[Stored data]
(* ===== verification/VosMem.v ===== *)
(** * The memory pool of the virtual operating system layer

    Models [vos_memInit], [vos_memAlloc], [vos_memFree] and [vos_memCount] of
    src/app/trdp/tcnopen/vos_mem.c. Addresses are integers; the [pNext] chains of the free
    blocks are lists of block addresses; the [size] word of a block header is the function
    [hdr]; the bytes of the area are the function [mem]. The results of [malloc] and of the mutex
    calls come from the environment and are arguments. [MEM_BLOCK_T] takes 16 bytes (LP64). *)
From Stdlib Require Import Sorted.
From S2P Require Import Prelude.

Definition sizeof_MEM_BLOCK_T : Z := 16.
Definition VOS_MEM_NBLOCKSIZES : Z := 15.
Definition VOS_MEM_MAX_PREALLOCATE : Z := 10.
(** The tables of the [MD_SUPPORT] build. *)
Definition VOS_MEM_BLOCKSIZES : list Z :=
  [48; 72; 128; 180; 256; 512; 1024; 1480; 2048; 4096; 11520; 16384; 32768; 65536; 131072].
Definition VOS_MEM_PREALLOCATE : list Z := [0; 0; 0; 0; 0; 0; 0; 10; 0; 2; 1; 0; 2; 0; 0].

Record MEM_STATISTIC_T := mkStat {
  freeSize : Z; minFreeSize : Z; allocCnt : Z; allocErrCnt : Z; freeErrCnt : Z;
  blockCnt : list Z; preAlloc : list Z }.

Record freeBlock_t := mkFB { fb_size : Z; fb_list : list Z }.

Record MEM_CONTROL_T := mkMem {
  pArea : option Z; pFreeArea : Z; memSize : Z; allocSize : Z; noOfBlocks : Z;
  wasMalloced : bool; freeBlock : list freeBlock_t; memCnt : MEM_STATISTIC_T;
  hdr : Z -> Z; mem : Z -> Z }.

Inductive VOS_ERR_T :=
| VOS_NO_ERR | VOS_PARAM_ERR | VOS_INIT_ERR | VOS_NOINIT_ERR | VOS_TIMEOUT_ERR
| VOS_NODATA_ERR | VOS_SOCK_ERR | VOS_IO_ERR | VOS_MEM_ERR | VOS_SEMA_ERR | VOS_QUEUE_ERR
| VOS_QUEUE_FULL_ERR | VOS_MUTEX_ERR | VOS_THREAD_ERR | VOS_BLOCK_ERR | VOS_INTEGRATION_ERR
| VOS_NOCONN_ERR | VOS_UNKNOWN_ERR.

(** ** Field updates *)
Definition set_cnt (f : MEM_STATISTIC_T -> MEM_STATISTIC_T) (g : MEM_CONTROL_T) : MEM_CONTROL_T :=
  mkMem (pArea g) (pFreeArea g) (memSize g) (allocSize g) (noOfBlocks g) (wasMalloced g)
        (freeBlock g) (f (memCnt g)) (hdr g) (mem g).
Definition set_free (f : list freeBlock_t -> list freeBlock_t) (g : MEM_CONTROL_T) : MEM_CONTROL_T :=
  mkMem (pArea g) (pFreeArea g) (memSize g) (allocSize g) (noOfBlocks g) (wasMalloced g)
        (f (freeBlock g)) (memCnt g) (hdr g) (mem g).
Definition set_hdr (p s : Z) (g : MEM_CONTROL_T) : MEM_CONTROL_T :=
  mkMem (pArea g) (pFreeArea g) (memSize g) (allocSize g) (noOfBlocks g) (wasMalloced g)
        (freeBlock g) (memCnt g) (fun a => if a =? p then s else hdr g a) (mem g).
Definition memset (p v n : Z) (g : MEM_CONTROL_T) : MEM_CONTROL_T :=
  mkMem (pArea g) (pFreeArea g) (memSize g) (allocSize g) (noOfBlocks g) (wasMalloced g)
        (freeBlock g) (memCnt g) (hdr g) (fun a => if (p <=? a) && (a <? p + n) then v else mem g a).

* _WHAT YOU HAVE TO DO_: Figure out how many lines in the entries above contain "Record". Write only that number.

* _ANSWER SPACE_: 3